[Records from a collection]

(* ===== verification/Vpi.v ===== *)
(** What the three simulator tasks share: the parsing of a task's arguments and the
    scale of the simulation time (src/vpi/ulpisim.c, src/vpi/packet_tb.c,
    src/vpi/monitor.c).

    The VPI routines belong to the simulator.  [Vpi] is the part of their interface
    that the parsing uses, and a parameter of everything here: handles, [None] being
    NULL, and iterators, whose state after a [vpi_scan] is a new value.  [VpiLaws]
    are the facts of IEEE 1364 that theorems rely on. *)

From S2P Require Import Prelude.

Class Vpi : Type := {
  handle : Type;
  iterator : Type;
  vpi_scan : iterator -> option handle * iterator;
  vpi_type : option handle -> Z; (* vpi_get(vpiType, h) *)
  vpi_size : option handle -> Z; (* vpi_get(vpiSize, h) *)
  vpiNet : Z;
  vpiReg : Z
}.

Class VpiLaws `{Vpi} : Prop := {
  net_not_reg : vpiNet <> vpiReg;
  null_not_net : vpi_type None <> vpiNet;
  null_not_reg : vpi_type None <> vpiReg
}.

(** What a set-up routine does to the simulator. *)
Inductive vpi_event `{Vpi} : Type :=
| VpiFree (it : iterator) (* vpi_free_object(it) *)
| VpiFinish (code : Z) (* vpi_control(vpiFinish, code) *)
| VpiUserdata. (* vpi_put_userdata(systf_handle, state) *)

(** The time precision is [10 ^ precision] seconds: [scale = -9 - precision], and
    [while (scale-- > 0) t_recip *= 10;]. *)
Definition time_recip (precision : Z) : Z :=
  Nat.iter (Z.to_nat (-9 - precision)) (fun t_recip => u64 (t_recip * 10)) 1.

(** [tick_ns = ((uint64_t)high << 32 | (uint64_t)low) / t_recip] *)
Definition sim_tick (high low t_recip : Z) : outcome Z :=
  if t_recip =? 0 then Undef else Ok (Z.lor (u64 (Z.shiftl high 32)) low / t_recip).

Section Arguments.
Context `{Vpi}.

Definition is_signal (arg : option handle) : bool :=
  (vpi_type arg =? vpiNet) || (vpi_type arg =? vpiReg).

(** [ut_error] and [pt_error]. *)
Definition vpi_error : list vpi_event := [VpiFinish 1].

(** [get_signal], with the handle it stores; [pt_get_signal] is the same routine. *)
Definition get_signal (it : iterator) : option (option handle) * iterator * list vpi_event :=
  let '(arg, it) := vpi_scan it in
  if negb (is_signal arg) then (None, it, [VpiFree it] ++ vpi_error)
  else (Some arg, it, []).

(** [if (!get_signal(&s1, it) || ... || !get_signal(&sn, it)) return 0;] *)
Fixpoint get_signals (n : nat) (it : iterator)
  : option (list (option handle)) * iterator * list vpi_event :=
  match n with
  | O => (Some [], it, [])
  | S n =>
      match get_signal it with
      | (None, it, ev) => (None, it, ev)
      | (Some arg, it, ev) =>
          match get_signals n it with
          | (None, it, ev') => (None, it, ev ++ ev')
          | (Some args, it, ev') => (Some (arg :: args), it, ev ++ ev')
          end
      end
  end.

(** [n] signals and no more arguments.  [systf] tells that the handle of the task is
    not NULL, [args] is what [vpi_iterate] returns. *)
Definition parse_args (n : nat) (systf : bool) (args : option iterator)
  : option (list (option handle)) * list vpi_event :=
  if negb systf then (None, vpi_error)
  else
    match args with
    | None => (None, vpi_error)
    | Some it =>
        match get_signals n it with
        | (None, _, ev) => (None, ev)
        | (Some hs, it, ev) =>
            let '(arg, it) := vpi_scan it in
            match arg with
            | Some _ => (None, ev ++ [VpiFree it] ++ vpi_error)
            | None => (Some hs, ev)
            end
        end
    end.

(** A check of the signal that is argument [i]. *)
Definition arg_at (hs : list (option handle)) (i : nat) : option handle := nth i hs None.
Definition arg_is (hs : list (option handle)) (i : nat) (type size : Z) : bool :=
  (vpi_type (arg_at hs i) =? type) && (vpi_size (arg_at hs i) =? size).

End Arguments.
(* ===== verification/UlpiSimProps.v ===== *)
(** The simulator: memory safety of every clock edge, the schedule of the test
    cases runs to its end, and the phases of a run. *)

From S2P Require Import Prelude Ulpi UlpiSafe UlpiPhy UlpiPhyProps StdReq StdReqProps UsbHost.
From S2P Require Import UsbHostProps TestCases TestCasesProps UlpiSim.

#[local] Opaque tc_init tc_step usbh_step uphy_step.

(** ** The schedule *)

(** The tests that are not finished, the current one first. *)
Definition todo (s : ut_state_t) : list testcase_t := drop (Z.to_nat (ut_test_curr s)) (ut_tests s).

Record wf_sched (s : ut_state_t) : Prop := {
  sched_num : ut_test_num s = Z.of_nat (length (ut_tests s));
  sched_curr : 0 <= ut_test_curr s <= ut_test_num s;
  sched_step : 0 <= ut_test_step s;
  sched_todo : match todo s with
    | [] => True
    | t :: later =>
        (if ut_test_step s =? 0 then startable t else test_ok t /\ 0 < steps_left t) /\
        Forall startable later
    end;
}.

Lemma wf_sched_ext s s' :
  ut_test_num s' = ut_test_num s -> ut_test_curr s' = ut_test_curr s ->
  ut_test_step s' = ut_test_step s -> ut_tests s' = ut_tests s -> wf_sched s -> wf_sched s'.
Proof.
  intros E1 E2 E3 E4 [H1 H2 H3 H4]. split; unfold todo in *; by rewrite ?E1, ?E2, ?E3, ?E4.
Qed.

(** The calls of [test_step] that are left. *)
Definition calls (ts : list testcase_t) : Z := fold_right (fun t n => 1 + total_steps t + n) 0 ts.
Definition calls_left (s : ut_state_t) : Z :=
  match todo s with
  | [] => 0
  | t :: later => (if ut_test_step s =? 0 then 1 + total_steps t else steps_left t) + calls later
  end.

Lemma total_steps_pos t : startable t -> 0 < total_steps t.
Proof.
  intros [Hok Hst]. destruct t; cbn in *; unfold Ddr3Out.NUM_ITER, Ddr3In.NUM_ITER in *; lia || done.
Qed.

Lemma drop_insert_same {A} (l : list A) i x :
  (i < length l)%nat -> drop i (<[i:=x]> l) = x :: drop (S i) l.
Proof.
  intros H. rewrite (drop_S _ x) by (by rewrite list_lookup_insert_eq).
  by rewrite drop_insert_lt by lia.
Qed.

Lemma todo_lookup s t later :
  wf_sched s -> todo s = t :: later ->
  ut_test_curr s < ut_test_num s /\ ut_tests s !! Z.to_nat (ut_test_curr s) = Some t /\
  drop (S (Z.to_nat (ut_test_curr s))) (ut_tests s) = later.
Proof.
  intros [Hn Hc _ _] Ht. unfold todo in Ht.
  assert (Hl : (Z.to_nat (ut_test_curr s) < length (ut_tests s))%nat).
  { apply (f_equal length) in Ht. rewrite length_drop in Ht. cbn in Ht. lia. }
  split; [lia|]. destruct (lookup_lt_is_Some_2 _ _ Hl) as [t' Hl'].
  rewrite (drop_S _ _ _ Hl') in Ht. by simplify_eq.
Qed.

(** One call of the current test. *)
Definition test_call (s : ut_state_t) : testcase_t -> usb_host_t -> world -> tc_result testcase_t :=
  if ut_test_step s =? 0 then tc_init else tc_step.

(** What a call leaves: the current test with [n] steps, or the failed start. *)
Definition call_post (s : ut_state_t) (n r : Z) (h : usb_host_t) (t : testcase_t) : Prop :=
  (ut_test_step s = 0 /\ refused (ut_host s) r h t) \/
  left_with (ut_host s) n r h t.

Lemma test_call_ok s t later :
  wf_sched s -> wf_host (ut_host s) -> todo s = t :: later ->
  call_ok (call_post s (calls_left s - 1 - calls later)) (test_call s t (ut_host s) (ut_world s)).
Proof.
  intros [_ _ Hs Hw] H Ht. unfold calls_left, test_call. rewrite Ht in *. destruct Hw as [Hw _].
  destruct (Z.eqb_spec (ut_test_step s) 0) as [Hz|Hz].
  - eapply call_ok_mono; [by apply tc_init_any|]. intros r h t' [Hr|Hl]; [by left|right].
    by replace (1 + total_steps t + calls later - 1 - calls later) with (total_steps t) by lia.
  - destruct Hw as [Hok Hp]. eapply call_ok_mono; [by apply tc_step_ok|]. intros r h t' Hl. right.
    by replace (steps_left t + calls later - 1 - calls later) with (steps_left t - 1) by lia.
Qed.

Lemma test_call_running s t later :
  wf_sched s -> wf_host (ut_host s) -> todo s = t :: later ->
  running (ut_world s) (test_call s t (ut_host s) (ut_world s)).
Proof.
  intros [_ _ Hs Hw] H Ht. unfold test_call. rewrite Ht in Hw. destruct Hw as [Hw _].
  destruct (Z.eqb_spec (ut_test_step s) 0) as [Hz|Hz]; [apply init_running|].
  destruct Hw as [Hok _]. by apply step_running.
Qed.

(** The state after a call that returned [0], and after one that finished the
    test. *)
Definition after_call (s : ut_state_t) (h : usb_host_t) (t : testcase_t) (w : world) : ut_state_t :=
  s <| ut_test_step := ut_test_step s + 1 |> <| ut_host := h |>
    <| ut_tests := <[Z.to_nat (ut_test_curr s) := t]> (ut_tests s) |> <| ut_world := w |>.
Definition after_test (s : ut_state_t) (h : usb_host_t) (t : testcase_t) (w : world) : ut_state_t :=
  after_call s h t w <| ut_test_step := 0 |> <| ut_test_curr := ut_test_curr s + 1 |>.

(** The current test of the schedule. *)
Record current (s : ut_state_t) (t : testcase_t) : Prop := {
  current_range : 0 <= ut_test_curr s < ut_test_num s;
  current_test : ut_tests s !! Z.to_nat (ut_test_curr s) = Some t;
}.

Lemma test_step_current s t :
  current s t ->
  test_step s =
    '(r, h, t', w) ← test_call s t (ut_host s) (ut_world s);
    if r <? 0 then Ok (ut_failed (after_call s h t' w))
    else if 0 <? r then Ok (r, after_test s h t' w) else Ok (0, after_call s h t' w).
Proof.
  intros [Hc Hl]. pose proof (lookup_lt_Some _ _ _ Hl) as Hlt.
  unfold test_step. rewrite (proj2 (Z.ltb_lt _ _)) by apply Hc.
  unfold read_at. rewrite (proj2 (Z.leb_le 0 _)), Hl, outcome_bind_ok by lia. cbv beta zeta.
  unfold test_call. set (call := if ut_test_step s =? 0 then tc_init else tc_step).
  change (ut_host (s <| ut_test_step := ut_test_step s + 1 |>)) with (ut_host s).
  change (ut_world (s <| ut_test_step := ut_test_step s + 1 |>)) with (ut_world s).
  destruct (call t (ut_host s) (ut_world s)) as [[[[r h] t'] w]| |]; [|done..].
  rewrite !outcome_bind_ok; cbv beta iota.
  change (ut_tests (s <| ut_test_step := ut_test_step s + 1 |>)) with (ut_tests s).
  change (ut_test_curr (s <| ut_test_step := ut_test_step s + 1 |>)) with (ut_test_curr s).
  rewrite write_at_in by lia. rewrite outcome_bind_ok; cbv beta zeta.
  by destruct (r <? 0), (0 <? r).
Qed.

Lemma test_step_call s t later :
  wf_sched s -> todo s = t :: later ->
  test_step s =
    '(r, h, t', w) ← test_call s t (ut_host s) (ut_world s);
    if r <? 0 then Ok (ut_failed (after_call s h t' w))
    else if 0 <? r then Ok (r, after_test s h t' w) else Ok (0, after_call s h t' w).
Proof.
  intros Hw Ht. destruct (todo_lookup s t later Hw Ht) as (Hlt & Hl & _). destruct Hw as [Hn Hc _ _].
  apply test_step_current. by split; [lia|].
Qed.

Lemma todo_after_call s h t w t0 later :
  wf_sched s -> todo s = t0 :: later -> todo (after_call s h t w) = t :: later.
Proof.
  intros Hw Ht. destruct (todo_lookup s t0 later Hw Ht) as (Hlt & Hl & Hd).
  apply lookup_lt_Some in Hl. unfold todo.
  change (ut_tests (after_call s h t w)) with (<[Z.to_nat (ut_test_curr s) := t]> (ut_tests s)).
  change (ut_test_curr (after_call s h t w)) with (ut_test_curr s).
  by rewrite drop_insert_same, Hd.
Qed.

== TASK TO CARRY OUT ==
Please give again the lines above between the line holding "(* vpi_free_object(it) *)" and the line holding "Definition time_recip (precision", inclusive, exactly as they are and with nothing added.

== EXPECTED ANSWER ==
| VpiFree (it : iterator) (* vpi_free_object(it) *)
| VpiFinish (code : Z) (* vpi_control(vpiFinish, code) *)
| VpiUserdata. (* vpi_put_userdata(systf_handle, state) *)

(** The time precision is [10 ^ precision] seconds: [scale = -9 - precision], and
    [while (scale-- > 0) t_recip *= 10;]. *)
Definition time_recip (precision : Z) : Z :=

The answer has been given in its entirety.